Genetic Support for the Increased Risk of Erectile Dysfunction in Prostate Cancer: A Bidirectional Mendelian Randomization Study

Abstract

Epidemiological evidence has shown that prostate cancer (PCa) and erectile dysfunction (ED) are factors of increased mutual risk. However, the causal relationship between PCa and ED remains elusive due to the methodological limitations of traditional observational studies. Thus, we performed a bidirectional two-sample Mendelian randomization (MR) study to investigate the causal relationship between PCa and ED. We used genome-wide association studies of PCa and ED to obtain single-nucleotide polymorphisms (SNPs). The inverse variance weighted method was used as the primary analysis tool to obtain causal effects, and we adopted an MR–Egger, weighted median, simple, and weighted model for the complementary analysis.
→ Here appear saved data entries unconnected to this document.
(* ===== verification/PhysMem.v ===== *)
(** The interface between the memory system and its clients (the page-table walker,
    the store buffer's drain, AMOs): a state that behaves, on a domain of accesses, as
    a byte array read and written by [readDataMem64] and [writeDataMem64].  The flat
    memory and the bus's DRAM window are its two instances. *)
From S2P Require Import Prelude Bytes Memory BusCtrl.

Class PhysMem (S : Type) `{Target S} := {
  pm_bytes : S -> bytemem;
  pm_dom : Z -> Z -> Prop;
  pm_wf : S -> Prop;
  pm_bytes_ok s : pm_wf s -> mem_ok (pm_bytes s);
  pm_read a size s :
    pm_wf s -> pm_dom a size -> readDataMem64 a size s = (Some (load (pm_bytes s) a size), s);
  pm_write a v size s :
    pm_wf s -> pm_dom a size -> fits 64 v ->
    exists s', writeDataMem64 a v size s = (Some tt, s') /\ pm_wf s' /\
      forall x, pm_bytes s' x = store (pm_bytes s) a size v x;
}.

Lemma load_u64 m a size : mem_ok m -> 0 <= size <= 8 -> u64 (load m a size) = load m a size.
Proof.
  intros Hm Hs. apply wrap_small. apply (fits_mono (8 * size)); [lia|lia|]. apply load_fits; (done || lia).
Qed.

#[export] Program Instance memory_physmem : PhysMem memory := {
  pm_bytes := mem;
  pm_dom a size := 0 <= a /\ 0 < size <= 8 /\ a + size <= SIZE;
  pm_wf s := mem_ok (mem s);
}.
Next Obligation. done. Qed.
Next Obligation.
  intros a size s Hwf (Ha & Hs & Hb). rewrite readDataMem64_memory by done.
  by rewrite load_u64 by (done || lia).
Qed.
Next Obligation.
  intros a v size s Hwf (Ha & Hs & Hb) Hv. rewrite writeDataMem64_memory by done.
  eexists. split_and!; [reflexivity|simpl; by apply store_ok|].
  intros x. simpl. by rewrite wrap_small.
Qed.

(** The DRAM window seen through the bus, the two HTIF words excluded, when the memory
    does not grant direct access (an image loaded at the DRAM base). *)
Section bus_physmem.
Context {U C P D S T R : Type}
  `{Target U, Target C, Target P, Target D, Target S, Target T, Target R}.

#[export] Program Instance bus_physmem : PhysMem (bus U C P D S T R) := {
  pm_bytes b := fun x => mem (bus_memory b) (x - DRAM_BASE_ADDRESS);
  pm_dom a size := DRAM_BASE_ADDRESS <= a /\ 0 < size <= 8 /\ a + size <= DRAM_BASE_ADDRESS + SIZE /\
                   a <> TO_HOST_ADDRESS /\ a <> HTIF_TOHOST_ADDR;
  pm_wf b := mem_ok (mem (bus_memory b)) /\ get_direct_mem_ptr (bus_memory b) = false;
}.
Next Obligation. intros b [Hwf _] x. apply Hwf. Qed.
Next Obligation.
  intros a size b [Hwf _] (Ha & Hs & Hb & Hn1 & Hn2). rewrite bus_read_dram by done.
  assert (E : load (fun x => mem (bus_memory b) (x - DRAM_BASE_ADDRESS)) a size =
              load (mem (bus_memory b)) (a - DRAM_BASE_ADDRESS) size).
  { unfold load, load_bytes. f_equal. apply list_fmap_ext. intros i k _. f_equal. lia. }
  rewrite E. by rewrite load_u64 by (done || lia).
Qed.
Next Obligation.
  intros a v size b [Hwf Hdmi] (Ha & Hs & Hb & Hn1 & Hn2) Hv. rewrite bus_write_dram by done.
  eexists. split_and!; [reflexivity|simpl; by apply store_ok|exact Hdmi|].
  intros x. simpl. rewrite wrap_small by done. unfold store, store_bytes.
  rewrite le_split_length.
  replace (a - DRAM_BASE_ADDRESS <=? x - DRAM_BASE_ADDRESS) with (a <=? x)
    by (bus_consts; destruct (Z.leb_spec a x), (Z.leb_spec (a - 0x80000000) (x - 0x80000000)); lia).
  replace (x - DRAM_BASE_ADDRESS <? a - DRAM_BASE_ADDRESS + Z.of_nat (Z.to_nat size))
    with (x <? a + Z.of_nat (Z.to_nat size))
    by (bus_consts; destruct (Z.ltb_spec x (a + Z.of_nat (Z.to_nat size))),
          (Z.ltb_spec (x - 0x80000000) (a - 0x80000000 + Z.of_nat (Z.to_nat size))); lia).
  case_match; [|done]. do 2 f_equal. lia.
Qed.
End bus_physmem.

(** The 32-bit accessors, through the same contract. *)
Section narrow.
Context {S : Type} `{PhysMem S}.

Lemma readDataMem_narrow a size (s : S) :
  readDataMem a size s = (u32 <$> (readDataMem64 a size s).1, (readDataMem64 a size s).2).
Proof.
  unfold readDataMem, readDataMem64. destruct (b_transport _ _ _) as [[p d] s']. simpl.
  destruct (is_response_error p); simpl; [done|]. by rewrite wrap_le_idemp by lia.
Qed.

Lemma writeDataMem_narrow a v size (s : S) :
  writeDataMem a v size s = writeDataMem64 a (u32 v) size s.
Proof.
  unfold writeDataMem, writeDataMem64. rewrite (wrap_small 64 (u32 v)); [done|].
  apply (fits_mono 32); [lia..|]. by apply wrap_fits.
Qed.

Lemma pm_read32 a size (s : S) :
  pm_wf s -> pm_dom a size -> 0 < size <= 4 ->
  readDataMem a size s = (Some (load (pm_bytes s) a size), s).
Proof.
  intros Hw Hd Hs. rewrite readDataMem_narrow, pm_read by done. simpl. do 2 f_equal.
  apply wrap_small. apply (fits_mono (8 * size)); [lia..|].
  apply load_fits; [by apply pm_bytes_ok|lia].
Qed.

Lemma pm_write32 a v size (s : S) :
  pm_wf s -> pm_dom a size ->
  exists s', writeDataMem a v size s = (Some tt, s') /\ pm_wf s' /\
    forall x, pm_bytes s' x = store (pm_bytes s) a size (u32 v) x.
Proof.
  intros Hw Hd. rewrite writeDataMem_narrow. apply pm_write; [done..|].
  apply (fits_mono 32); [lia..|]. by apply wrap_fits.
Qed.
End narrow.

(** A double word is its two words. *)
Lemma load_8_halves m a :
  mem_ok m -> load m a 8 = load m a 4 .| (load m (a + 4) 4 .<< 32).
Proof.
  intros Hm. apply Z.bits_inj'. intros i Hi.
  rewrite Z.lor_spec, Z.shiftl_spec, !testbit_load by (done || lia).
  destruct (Z.ltb_spec i 32) as [L|L].
  - rewrite (Z.testbit_neg_r _ (i - 32)), orb_false_r by lia.
    rewrite (proj2 (Z.ltb_lt i (8 * 8))), (proj2 (Z.ltb_lt i (8 * 4))) by lia. done.
  - rewrite (proj2 (Z.ltb_ge i (8 * 4))) by lia. simpl. rewrite testbit_load by (done || lia).
    replace ((i - 32) mod 8) with (i mod 8) by (Z.to_euclidean_division_equations; lia).
    replace (a + 4 + (i - 32) / 8) with (a + i / 8) by (Z.to_euclidean_division_equations; lia).
    f_equal. destruct (Z.ltb_spec i (8 * 8)), (Z.ltb_spec (i - 32) (8 * 4)); (done || lia).
Qed.

Lemma store_8_halves m a v x :
  store (store m a 4 v) (a + 4) 4 (v .>> 32) x = store m a 8 v x.
Proof.
  destruct (decide (a <= x < a + 8)) as [I|O].
  - rewrite (store_in m a 8) by lia. destruct (decide (a + 4 <= x)).
    + rewrite store_in, Z.shiftr_shiftr by lia. do 2 f_equal. lia.
    + rewrite store_out, store_in by lia. done.
  - by rewrite !store_out by lia.
Qed.

Lemma store_wrap m a size v w :
  0 <= size -> 8 * size <= w -> forall x, store m a size (wrap w v) x = store m a size v x.
Proof.
  intros Hs Hw x. destruct (decide (a <= x < a + size)) as [I|O]; [|by rewrite !store_out].
  rewrite !store_in by lia. apply Z.bits_inj'. intros i Hi. autorewrite with zbits.
  destruct (Z.ltb_spec i 8); simpl; [|done].
  by rewrite (proj2 (Z.ltb_lt _ w)) by lia.
Qed.

(** Instruction fetch: the transaction's buffer is the core's instruction register, so
    the law is about a read into an arbitrary buffer.  [instr_dmi] says that direct
    access, where it is granted, reads the same bytes. *)
Class InstrMem (S : Type) `{PhysMem S} `{DirectMem S} := {
  instr_read a l (s : S) :
    pm_wf s -> pm_dom a (Z.of_nat (length l)) ->
    exists d dmi, b_transport (mkPayload TLM_READ a l false TLM_INCOMPLETE false) 0 s =
      (mkPayload TLM_READ a (load_bytes (pm_bytes s) a (length l)) false TLM_OK dmi, d, s);
  instr_dmi : Prop;
  instr_grant (s : S) : pm_wf s -> get_direct_mem_ptr s = true -> instr_dmi;
  instr_direct a n (s : S) :
    instr_dmi -> pm_wf s -> pm_dom a (Z.of_nat n) ->
    direct_read a n s = Some (load_bytes (pm_bytes s) a n)
}.

#[export] Program Instance memory_instrmem : InstrMem memory := { instr_dmi := True }.
Next Obligation.
  intros a l s Hwf (Ha & Hs & Hb). unfold b_transport, memory_target.
  rewrite mem_b_transport_read by (unfold in_bounds, SIZE in *; lia). by eexists _, _.
Qed.
Next Obligation. done. Qed.
Next Obligation.
  intros a n s _ _ (Ha & Hs & Hb). simpl. unfold mem_direct_read.
  by rewrite (proj2 (Z.leb_le 0 a)), (proj2 (Z.leb_le (a + Z.of_nat n) SIZE)) by lia.
Qed.

Section bus_instrmem.
Context {U C P D S T R : Type}
  `{Target U, Target C, Target P, Target D, Target S, Target T, Target R}.

#[export] Program Instance bus_instrmem : InstrMem (bus U C P D S T R) := { instr_dmi := False }.
Next Obligation.
  intros a l b [Hwf _] (Ha & Hs & Hb & Hn1 & Hn2). unfold b_transport, bus_target, bus_b_transport. simpl.
  assert (decode_route a TLM_READ = R_Memory (a - DRAM_BASE_ADDRESS)) as ->.
  { apply decode_route_cases; unfold SIZE in *; unfold device_region; bus_consts; try done;
      intros; exfalso; lia. }
  unfold forward. change (b_transport _ 0 (bus_memory b)) with
    (mem_b_transport (mkPayload TLM_READ (a - DRAM_BASE_ADDRESS) l
      false TLM_INCOMPLETE false) 0 (bus_memory b)).
  rewrite mem_b_transport_read by (unfold in_bounds, SIZE in *; bus_consts; lia).
  eexists _, _. simpl. replace (load_bytes (fun x => mem (bus_memory b) (x - DRAM_BASE_ADDRESS)) a (length l))
    with (load_bytes (mem (bus_memory b)) (a - DRAM_BASE_ADDRESS) (length l)); [by destruct b|].
  unfold load_bytes. apply list_fmap_ext. intros i k _. f_equal. lia.
Qed.
Next Obligation. intros b [_ Hd] Hg. simpl in Hg. unfold instr_direct_mem_ptr in Hg. congruence. Qed.
Next Obligation. done. Qed.

(** Direct access ignores the address map: where it is granted, a fetch from the DRAM
    window reads outside of the memory array. *)
Lemma direct_fetch_outside (b : bus U C P D S T R) a :
  DRAM_BASE_ADDRESS <= a -> direct_read a 4 b = None.
Proof.
  intros Ha. simpl. unfold mem_direct_read.
  by rewrite (proj2 (Z.leb_gt (a + Z.of_nat 4) SIZE)), andb_false_r by (unfold SIZE; bus_consts; lia).
Qed.
End bus_instrmem.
Using univariable MR, genetic evidence indicated that PCa has a causal genetic liability effect on ED using both the explored and the replicate dataset (odds ratio [OR] 1.11, 95% confidence interval [CI] 1.06–1.17, p < 0.001 and OR 1.62, 95% CI 1.48–1.78, p < 0.001, respectively). Furthermore, the combined result of the meta-analysis (inverse variance weighting [IVW]: OR 1.17, 95% CI 1.12–1.23, p < 0.001). In the reverse direction, ED showed no genetic liability on PCa (OR 1.01, 95% CI 0.96–1.06, p = 0.759 and OR 1.17, 95% CI: 0.93–1.48, p = 0.172). In multivariate MR, the association remained after eliminating the confounders to estimate the direct causal effect of PCa on ED (all p < 0.001). This study provided genetic evidence suggesting that PCa has a causal effect on increased ED risk, but ED showed no such effect on PCa.